Maskwacis, Alta. Chiefs celebrate Supreme Court ruling on Indigenous child welfare law
Global News
First Nations Chiefs in Maskwacis, Alta., about 90 kilometres south of Edmonton, gathered Saturday morning to celebrate with a victory song.
Indigenous communities in Alberta say they are pleased with a recent decision by the Supreme Court of Canada. The country’s top court unanimously upheld a law giving First Nations, Metis, and Inuit people jurisdiction over child welfare.
First Nations Chiefs in Maskwacis, Alta., about 90 kilometres south of Edmonton, gathered Saturday morning to celebrate with a victory song.
Residential school survivor and former Grand Chief of the Confederacy of Treaty Six First Nations, Chief Willie Littlechild, has been advocating for Indigenous peoples for decades. He said he’s proud to see this milestone and how far Indigenous rights have come.

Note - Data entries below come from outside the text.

(** Merging sets gives the set of all their items: it does not matter how
    diagnostics were grouped, nor that sets were merged before. *)
Theorem Merge_regroups groups :
  Forall (Forall stable) groups → Merge (NewSet <$> groups) = NewSet (concat groups).
Proof.
  intros Hst. unfold Merge, Items. rewrite list_fmap_id. unfold NewSet at 1. rewrite fmap_concat, <- list_fmap_compose.
  assert (fmap normalize ∘ NewSet <$> groups = sortDiagnostics <$> (fmap normalize <$> groups)) as ->.
  { rewrite <- list_fmap_compose. apply list_fmap_ext. intros i items Hi. simpl. apply normalize_sorted_set.
    rewrite Forall_forall in Hst. apply Hst. by apply list_elem_of_lookup_2 in Hi. }
  unfold NewSet, sortDiagnostics. rewrite sort_stable_concat by typeclasses eauto. by rewrite fmap_concat.
Qed.
End normal.

(** ** Applied *)

#[local] Existing Instance ascii_tables.

Definition unplaced (code message path : string) : Diagnostic :=
  mkDiagnostic code "warning" message (mkLocation "" path (mkRange (mkPosition 0 0 0) (mkPosition 0 0 0)) None) [] [].

Lemma Merge_regroups_witness :
  Merge [NewSet [unplaced "spice.Scan.b" "second" ""]; NewSet [unplaced "spice.scan.a" "first" ""]] =
  [normalize (unplaced "spice.scan.a" "first" ""); normalize (unplaced "spice.scan.b" "second" "")].
Proof.
  rewrite (Merge_regroups [[unplaced "spice.Scan.b" "second" ""]; [unplaced "spice.scan.a" "first" ""]]).
  - vm_compute. reflexivity.
  - assert (∀ code message, normalizeCode (normalizeCode code) = normalizeCode code →
      trim_space (trim_space message) = trim_space message → stable (unplaced code message "")) as Hst.
    { intros code message Hcode Hmsg. split; [exact Hcode|]. split; [exact Hmsg|].
      split; [vm_compute; reflexivity|]. intros display Hd. simpl in Hd. congruence. }
    repeat apply Forall_cons_2; try apply Forall_nil_2; apply Hst; vm_compute; reflexivity.
Defined.

(** A path is cleaned after it is looked at: a set loses it when it is merged. *)
Example merge_loses_path :
  let set := NewSet [unplaced "spice.scan.a" "m" "./<generated>"] in
  (lc_Path ∘ dg_Location <$> set) = ["<generated>"] ∧ (lc_Path ∘ dg_Location <$> Merge [set]) = [""].
Proof. split; vm_compute; reflexivity. Qed.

“It’s a very important and serious cause for, reflection, not only to look at where we’ve been and where we are today,” Littlechild said. “The main message throughout all this journey, all this legislation, the court arguments and so on is that we need to work together. We need to work together to advance reconciliation.”

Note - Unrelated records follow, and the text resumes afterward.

Definition step (act : action) (w : world) : option world :=
  match act with
  | TimerFires id =>
    t ← rt_timers (w_run w) !! id;
    Some (on_run (λ r, set_rt_fired (<[id := t]> (rt_fired r)) (set_rt_timers (delete id (rt_timers r)) r)) w)
  | Begin id => '(key, sequence) ← rt_fired (w_run w) !! id; Some (beginAnalysis id key sequence w)
  | AnalyzeReturns id _ | ErrorShown id _ | Complete _ id | CheckSequence id | Write id _ => stepAnalysis act id w
  | ToolApplied root =>
    Some (withWorkspace (pathKey root) (scheduleWorkspaceLocked (pathKey root)) w)
  | CloserReturns service err =>
    if bool_decide (service ∈ rt_closers (w_run w)) &&
       bool_decide (map_Forall (λ _ a, sn_service (an_snapshot a) ≠ service) (analyses_of w))
    then
      let w := on_run (λ r, set_rt_closers (list_difference (rt_closers r) [service])
        (set_rt_closed (rt_closed r ++ [service]) r)) w in
      Some (match err with
            | None => w
            | Some e => handleWriteError (on_server (λ s, set_sv_asyncErr (sv_asyncErr s ++ [e]) s) w)
            end)
    else None
  | Receive _ _ | ReadFails _ _ | Work _ _ | WaitReturns | ServiceCloses _ => stepMain act w
  end.

Fixpoint run (acts : list action) (w : world) : option world :=
  match acts with
  | [] => Some w
  | act :: acts => w ← step act w; run acts w
  end.

Definition reachable (w : world) : Prop := ∃ acts, run acts initialWorld = Some w.
End step.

The act respecting First Nations, Metis and Inuit Children and families was first passed in 2019. In 2022, Quebec won a Court of Appeal, which found parts of the act overstepped federal jurisdiction.
But in a ruling Friday, the Supreme Court of Canada stated in a lengthy document that ‘the act as a whole is constitutionally valid’.
Littlechild said implementing their laws solves a problem the community has faced for decades.
With Indigenous affairs and land reserves falling under federal jurisdiction, and child and family services falling under provincial jurisdiction, it left Indigenous children in what Littlechild describes as a ‘legislative vacuum’.